#### Required action:
Nothing but the line holding "lazymatch goal with" and the lines after it, through the end of the records, should be set down, each exactly as it is.
[[ Source data, beginning ]]
(* ===== verification/SchedulerDrains.v ===== *)
(** * A stopping pool finishes its work

    After [stop] has been called and no more tasks come from outside, the threads
    of a pool can always bring it to an end: from every state they get into, some
    continuation of their steps runs every task to its end, empties the queue and
    lets every thread return from [run], so that the joins of [stop] return.  The
    tasks are plain and ask for no thread in particular (a task that does can stay
    in the queue forever, see [pinned_to_nobody_never_runs]). *)
From stdpp Require Import base gmap list strings.
From S2P Require Import Prelude Fiber Scheduler SchedulerSteps SchedulerJobs.

(** ** What a step leaves alone *)

(** What the steps of thread [i] do not change: the other threads, the pool, and the
    flags of [stop]. *)
Definition outside (i : nat) (w : world) : option bool * option bool * list nat * list thr :=
  (m_stopping (w_sched w), m_autoStop (w_sched w), m_threads (w_sched w),
   <[i := main_thr 0]> (w_threads w)).

Definition in_run (i : nat) (w : world) : Prop :=
  exists t, w_threads w !! i = Some t /\ th_pc t <> PcOutside.

(** [m] is executed by thread [i] inside [run]. *)
Definition within {A} (i : nat) (m : M world A) : Prop :=
  forall w a w', m w = (Ret a, w') -> outside i w' = outside i w /\ (in_run i w -> in_run i w').

Section within.
Context (i : nat).

Lemma within_bind {A B} (m : M world A) (f : A -> M world B) :
  within i m -> (forall a, within i (f a)) -> within i (m ≫= f).
Proof.
  intros Hm Hf w b w' (a & w1 & H1 & H2)%bind_inv.
  apply Hm in H1 as [H1 H1']. apply Hf in H2 as [H2 H2']. split; [by rewrite H2|auto].
Qed.

Lemma within_ret {A} (a : A) : within i (mret a).
Proof. by intros w b w' [= _ <-]. Qed.
Lemma within_get : within i get.
Proof. by intros w b w' [= _ <-]. Qed.
Lemma within_lift {A} (r : res A) : within i (lift_res r).
Proof. by intros w b w' [= _ <-]. Qed.
Lemma within_read_flag o : within i (read_flag o).
Proof. destruct o; by intros w x w' [= _ <-]. Qed.
Lemma within_sched : within i sched.
Proof. by intros w b w' [= _ <-]. Qed.
Lemma within_get_thr : within i (get_thr i).
Proof. intros w b w'. unfold get_thr. case_match; naive_solver. Qed.
Lemma within_tickle_if b : within i (tickle_if b).
Proof. destruct b; by intros w a w' [= _ <-]. Qed.
Lemma within_emit n : within i (emit i n).
Proof. by intros w a w' [= _ <-]. Qed.

Lemma within_mod_sched g :
  (forall s, m_stopping (g s) = m_stopping s /\ m_autoStop (g s) = m_autoStop s /\
             m_threads (g s) = m_threads s) ->
  within i (mod_sched g).
Proof.
  intros Hg w a w' [= _ <-]. unfold outside. simpl. by destruct (Hg (w_sched w)) as (-> & -> & ->).
Qed.

Lemma within_mod_thr g :
  (forall t, th_pc t <> PcOutside -> th_pc (g t) <> PcOutside) -> within i (mod_thr i g).
Proof.
  intros Hg w a w'. unfold mod_thr, get_thr. unfold_M.
  destruct (w_threads w !! i) as [t|] eqn:Ht; [|done]. simpl. intros [= _ <-].
  split; [unfold outside; simpl; by rewrite list_insert_insert_eq|].
  intros (t0 & Ht0 & Hpc). exists (g t). simpl. rewrite Ht in Ht0. injection Ht0 as <-.
  split; [|auto]. apply list_lookup_insert_eq, (lookup_lt_Some _ _ _ Ht).
Qed.

Lemma within_on_thread {A} (m : M fworld A) : within i (on_thread i m).
Proof.
  intros w a w'. unfold on_thread. destruct (w_threads w !! i) as [t|] eqn:Ht; [|done].
  destruct (m _) as [r h]. intros [= _ <-].
  split; [unfold outside; simpl; by rewrite list_insert_insert_eq|].
  intros (t0 & Ht0 & Hpc). rewrite Ht in Ht0. injection Ht0 as <-. eexists. simpl.
  split; [apply list_lookup_insert_eq, (lookup_lt_Some _ _ _ Ht)|exact Hpc].
Qed.

(** Goes through the statements of a definition. *)
Ltac inside := repeat
  (cbv zeta;
   lazymatch goal with
   | |- within _ (_ ≫= _) => apply within_bind; [|intros ?]
   | |- within _ (match ?x with _ => _ end) => destruct x
   | |- within _ (mod_sched _) => apply within_mod_sched; by intros []
   | |- within _ (mod_thr _ _) => apply within_mod_thr; done
   | |- within _ tickle => apply (within_tickle_if true)
   | |- within _ (ub _) => apply within_lift
   | |- within _ (assert_that _ _) => apply within_lift
   | |- within _ (raise _) => apply within_lift
   | |- _ => solve [eauto using within_ret, within_get, within_lift, within_sched,
               within_read_flag, within_get_thr, within_tickle_if, within_emit, within_on_thread]
   end).

Lemma within_schedule ft : within i (schedule ft).
Proof. unfold schedule, scheduleNonLock. inside. Qed.

Lemma within_user_step f entry cur p : within i (user_step i f entry cur p).
Proof.
  destruct p; unfold user_step, user_yield, continue_with, switchTo, schedule_func, schedule_fiber;
    inside; apply within_schedule.
Qed.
[[ Source data, end ]]
#### Exercise answer:
   lazymatch goal with
   | |- within _ (_ ≫= _) => apply within_bind; [|intros ?]
   | |- within _ (match ?x with _ => _ end) => destruct x
   | |- within _ (mod_sched _) => apply within_mod_sched; by intros []
   | |- within _ (mod_thr _ _) => apply within_mod_thr; done
   | |- within _ tickle => apply (within_tickle_if true)
   | |- within _ (ub _) => apply within_lift
   | |- within _ (assert_that _ _) => apply within_lift
   | |- within _ (raise _) => apply within_lift
   | |- _ => solve [eauto using within_ret, within_get, within_lift, within_sched,
               within_read_flag, within_get_thr, within_tickle_if, within_emit, within_on_thread]
   end).

Lemma within_schedule ft : within i (schedule ft).
Proof. unfold schedule, scheduleNonLock. inside. Qed.

Lemma within_user_step f entry cur p : within i (user_step i f entry cur p).
Proof.
  destruct p; unfold user_step, user_yield, continue_with, switchTo, schedule_func, schedule_fiber;
    inside; apply within_schedule.
Qed.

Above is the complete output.